### Task to complete
Each line from the one containing "finished_ : bool;" to the end of the records should be copied exactly, and no other line.

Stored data
╔══

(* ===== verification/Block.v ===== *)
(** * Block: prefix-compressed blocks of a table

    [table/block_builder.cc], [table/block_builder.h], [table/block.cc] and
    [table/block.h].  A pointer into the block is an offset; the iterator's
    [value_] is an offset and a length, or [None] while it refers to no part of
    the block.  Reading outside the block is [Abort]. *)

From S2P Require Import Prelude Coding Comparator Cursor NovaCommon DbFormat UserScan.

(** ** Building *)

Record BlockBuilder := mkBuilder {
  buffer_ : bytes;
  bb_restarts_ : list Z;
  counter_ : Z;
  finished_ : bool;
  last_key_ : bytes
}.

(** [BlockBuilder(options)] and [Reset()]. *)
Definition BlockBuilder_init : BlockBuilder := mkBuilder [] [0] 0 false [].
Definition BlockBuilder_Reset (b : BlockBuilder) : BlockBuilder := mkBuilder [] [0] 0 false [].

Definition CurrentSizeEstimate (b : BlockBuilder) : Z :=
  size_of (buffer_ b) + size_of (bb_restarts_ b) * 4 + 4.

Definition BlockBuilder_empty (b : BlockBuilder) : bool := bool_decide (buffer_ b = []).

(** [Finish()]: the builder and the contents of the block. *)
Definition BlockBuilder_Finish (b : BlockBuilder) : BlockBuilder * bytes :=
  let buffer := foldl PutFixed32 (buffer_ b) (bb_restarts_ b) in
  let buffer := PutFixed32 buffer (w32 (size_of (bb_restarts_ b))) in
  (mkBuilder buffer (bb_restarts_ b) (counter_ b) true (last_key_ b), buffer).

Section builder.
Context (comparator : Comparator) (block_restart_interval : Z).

╚══

### Reply to the exercise
  finished_ : bool;
  last_key_ : bytes
}.

(** [BlockBuilder(options)] and [Reset()]. *)
Definition BlockBuilder_init : BlockBuilder := mkBuilder [] [0] 0 false [].
Definition BlockBuilder_Reset (b : BlockBuilder) : BlockBuilder := mkBuilder [] [0] 0 false [].

Definition CurrentSizeEstimate (b : BlockBuilder) : Z :=
  size_of (buffer_ b) + size_of (bb_restarts_ b) * 4 + 4.

Definition BlockBuilder_empty (b : BlockBuilder) : bool := bool_decide (buffer_ b = []).

(** [Finish()]: the builder and the contents of the block. *)
Definition BlockBuilder_Finish (b : BlockBuilder) : BlockBuilder * bytes :=
  let buffer := foldl PutFixed32 (buffer_ b) (bb_restarts_ b) in
  let buffer := PutFixed32 buffer (w32 (size_of (bb_restarts_ b))) in
  (mkBuilder buffer (bb_restarts_ b) (counter_ b) true (last_key_ b), buffer).

Section builder.
Context (comparator : Comparator) (block_restart_interval : Z).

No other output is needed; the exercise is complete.